§ Problem requirements
Every record here should be printed again exactly.

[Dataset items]
Start of Block

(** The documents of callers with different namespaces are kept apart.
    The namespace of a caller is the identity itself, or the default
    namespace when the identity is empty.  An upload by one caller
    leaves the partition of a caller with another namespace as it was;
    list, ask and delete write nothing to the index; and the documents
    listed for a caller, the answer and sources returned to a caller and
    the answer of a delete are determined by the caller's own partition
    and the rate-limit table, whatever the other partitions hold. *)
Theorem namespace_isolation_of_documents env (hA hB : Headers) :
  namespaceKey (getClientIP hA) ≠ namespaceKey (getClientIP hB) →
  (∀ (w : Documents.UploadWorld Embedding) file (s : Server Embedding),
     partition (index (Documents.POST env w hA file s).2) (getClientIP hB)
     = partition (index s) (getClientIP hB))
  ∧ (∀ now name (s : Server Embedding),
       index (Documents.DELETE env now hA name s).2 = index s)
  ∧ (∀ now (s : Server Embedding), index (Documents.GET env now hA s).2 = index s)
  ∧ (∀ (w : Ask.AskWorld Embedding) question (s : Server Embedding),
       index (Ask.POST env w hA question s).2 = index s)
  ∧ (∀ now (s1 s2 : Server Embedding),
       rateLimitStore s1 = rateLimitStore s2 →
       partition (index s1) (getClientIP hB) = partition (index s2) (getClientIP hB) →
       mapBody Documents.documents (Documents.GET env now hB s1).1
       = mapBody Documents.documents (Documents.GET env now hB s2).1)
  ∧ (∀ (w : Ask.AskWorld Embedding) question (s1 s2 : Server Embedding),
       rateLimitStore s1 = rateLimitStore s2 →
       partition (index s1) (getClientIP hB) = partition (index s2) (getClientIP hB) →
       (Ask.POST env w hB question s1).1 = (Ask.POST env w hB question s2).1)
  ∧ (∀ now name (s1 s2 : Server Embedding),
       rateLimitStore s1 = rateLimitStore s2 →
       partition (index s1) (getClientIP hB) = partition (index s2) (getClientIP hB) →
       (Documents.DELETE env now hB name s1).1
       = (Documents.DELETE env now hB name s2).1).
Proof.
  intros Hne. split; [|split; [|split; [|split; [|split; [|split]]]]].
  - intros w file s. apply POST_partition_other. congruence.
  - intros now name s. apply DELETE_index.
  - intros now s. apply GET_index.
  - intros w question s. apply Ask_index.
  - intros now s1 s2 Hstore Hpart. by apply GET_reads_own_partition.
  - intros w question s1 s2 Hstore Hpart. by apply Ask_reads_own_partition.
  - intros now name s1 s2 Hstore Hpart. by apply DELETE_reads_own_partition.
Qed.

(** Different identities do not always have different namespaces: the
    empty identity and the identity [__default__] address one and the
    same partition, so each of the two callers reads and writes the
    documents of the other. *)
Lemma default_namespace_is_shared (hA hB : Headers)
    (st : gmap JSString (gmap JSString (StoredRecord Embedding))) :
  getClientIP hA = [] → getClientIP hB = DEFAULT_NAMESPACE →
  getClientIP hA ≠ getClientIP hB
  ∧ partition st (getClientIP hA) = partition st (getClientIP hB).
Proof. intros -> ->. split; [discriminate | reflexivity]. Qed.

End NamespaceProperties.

End of Block

§ Solution to this problem
(** The documents of callers with different namespaces are kept apart.
    The namespace of a caller is the identity itself, or the default
    namespace when the identity is empty.  An upload by one caller
    leaves the partition of a caller with another namespace as it was;
    list, ask and delete write nothing to the index; and the documents
    listed for a caller, the answer and sources returned to a caller and
    the answer of a delete are determined by the caller's own partition
    and the rate-limit table, whatever the other partitions hold. *)
Theorem namespace_isolation_of_documents env (hA hB : Headers) :
  namespaceKey (getClientIP hA) ≠ namespaceKey (getClientIP hB) →
  (∀ (w : Documents.UploadWorld Embedding) file (s : Server Embedding),
     partition (index (Documents.POST env w hA file s).2) (getClientIP hB)
     = partition (index s) (getClientIP hB))
  ∧ (∀ now name (s : Server Embedding),
       index (Documents.DELETE env now hA name s).2 = index s)
  ∧ (∀ now (s : Server Embedding), index (Documents.GET env now hA s).2 = index s)
  ∧ (∀ (w : Ask.AskWorld Embedding) question (s : Server Embedding),
       index (Ask.POST env w hA question s).2 = index s)
  ∧ (∀ now (s1 s2 : Server Embedding),
       rateLimitStore s1 = rateLimitStore s2 →
       partition (index s1) (getClientIP hB) = partition (index s2) (getClientIP hB) →
       mapBody Documents.documents (Documents.GET env now hB s1).1
       = mapBody Documents.documents (Documents.GET env now hB s2).1)
  ∧ (∀ (w : Ask.AskWorld Embedding) question (s1 s2 : Server Embedding),
       rateLimitStore s1 = rateLimitStore s2 →
       partition (index s1) (getClientIP hB) = partition (index s2) (getClientIP hB) →
       (Ask.POST env w hB question s1).1 = (Ask.POST env w hB question s2).1)
  ∧ (∀ now name (s1 s2 : Server Embedding),
       rateLimitStore s1 = rateLimitStore s2 →
       partition (index s1) (getClientIP hB) = partition (index s2) (getClientIP hB) →
       (Documents.DELETE env now hB name s1).1
       = (Documents.DELETE env now hB name s2).1).
Proof.
  intros Hne. split; [|split; [|split; [|split; [|split; [|split]]]]].
  - intros w file s. apply POST_partition_other. congruence.
  - intros now name s. apply DELETE_index.
  - intros now s. apply GET_index.
  - intros w question s. apply Ask_index.
  - intros now s1 s2 Hstore Hpart. by apply GET_reads_own_partition.
  - intros w question s1 s2 Hstore Hpart. by apply Ask_reads_own_partition.
  - intros now name s1 s2 Hstore Hpart. by apply DELETE_reads_own_partition.
Qed.

(** Different identities do not always have different namespaces: the
    empty identity and the identity [__default__] address one and the
    same partition, so each of the two callers reads and writes the
    documents of the other. *)
Lemma default_namespace_is_shared (hA hB : Headers)
    (st : gmap JSString (gmap JSString (StoredRecord Embedding))) :
  getClientIP hA = [] → getClientIP hB = DEFAULT_NAMESPACE →
  getClientIP hA ≠ getClientIP hB
  ∧ partition st (getClientIP hA) = partition st (getClientIP hB).
Proof. intros -> ->. split; [discriminate | reflexivity]. Qed.

End NamespaceProperties.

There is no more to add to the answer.